### Activity:
The lines below are to be quoted exactly, from the first through the one that contains "then Some (setHeaderStyle".

____________________

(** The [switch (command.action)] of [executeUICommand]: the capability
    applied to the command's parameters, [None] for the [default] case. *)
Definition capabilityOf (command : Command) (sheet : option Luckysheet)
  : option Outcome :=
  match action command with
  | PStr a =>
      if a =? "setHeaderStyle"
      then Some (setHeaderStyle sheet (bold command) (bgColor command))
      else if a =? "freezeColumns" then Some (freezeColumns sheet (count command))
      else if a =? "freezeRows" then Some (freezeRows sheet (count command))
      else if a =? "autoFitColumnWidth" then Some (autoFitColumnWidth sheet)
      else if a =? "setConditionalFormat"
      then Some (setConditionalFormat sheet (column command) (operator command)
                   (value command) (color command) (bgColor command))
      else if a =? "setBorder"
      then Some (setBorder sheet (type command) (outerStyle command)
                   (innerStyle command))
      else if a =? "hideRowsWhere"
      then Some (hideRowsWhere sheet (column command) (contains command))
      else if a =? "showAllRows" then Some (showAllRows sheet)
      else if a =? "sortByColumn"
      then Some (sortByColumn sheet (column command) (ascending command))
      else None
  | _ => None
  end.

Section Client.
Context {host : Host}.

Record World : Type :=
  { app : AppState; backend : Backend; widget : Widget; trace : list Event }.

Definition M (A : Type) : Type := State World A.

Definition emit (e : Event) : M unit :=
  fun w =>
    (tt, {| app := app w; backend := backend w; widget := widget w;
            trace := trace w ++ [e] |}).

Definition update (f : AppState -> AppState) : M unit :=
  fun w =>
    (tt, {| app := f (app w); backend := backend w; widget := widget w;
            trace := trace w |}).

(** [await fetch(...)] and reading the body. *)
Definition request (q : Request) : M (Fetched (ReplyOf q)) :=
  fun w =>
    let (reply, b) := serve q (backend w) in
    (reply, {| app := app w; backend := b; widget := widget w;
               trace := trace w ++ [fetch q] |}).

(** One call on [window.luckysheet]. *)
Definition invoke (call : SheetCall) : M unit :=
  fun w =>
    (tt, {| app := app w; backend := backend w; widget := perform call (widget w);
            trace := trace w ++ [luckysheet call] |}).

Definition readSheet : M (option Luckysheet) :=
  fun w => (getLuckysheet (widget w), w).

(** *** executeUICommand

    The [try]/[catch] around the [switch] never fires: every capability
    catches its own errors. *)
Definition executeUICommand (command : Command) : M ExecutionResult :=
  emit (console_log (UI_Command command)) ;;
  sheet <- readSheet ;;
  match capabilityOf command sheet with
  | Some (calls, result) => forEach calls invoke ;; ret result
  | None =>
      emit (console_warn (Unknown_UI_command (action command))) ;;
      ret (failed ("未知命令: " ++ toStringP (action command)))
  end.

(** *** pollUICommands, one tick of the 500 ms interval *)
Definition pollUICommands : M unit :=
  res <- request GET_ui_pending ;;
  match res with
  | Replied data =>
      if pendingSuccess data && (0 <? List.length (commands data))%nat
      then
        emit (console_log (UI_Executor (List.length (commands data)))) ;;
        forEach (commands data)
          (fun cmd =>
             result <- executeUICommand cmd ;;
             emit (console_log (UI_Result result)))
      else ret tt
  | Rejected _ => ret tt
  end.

____________________

### Result below:
(** The [switch (command.action)] of [executeUICommand]: the capability
    applied to the command's parameters, [None] for the [default] case. *)
Definition capabilityOf (command : Command) (sheet : option Luckysheet)
  : option Outcome :=
  match action command with
  | PStr a =>
      if a =? "setHeaderStyle"
      then Some (setHeaderStyle sheet (bold command) (bgColor command))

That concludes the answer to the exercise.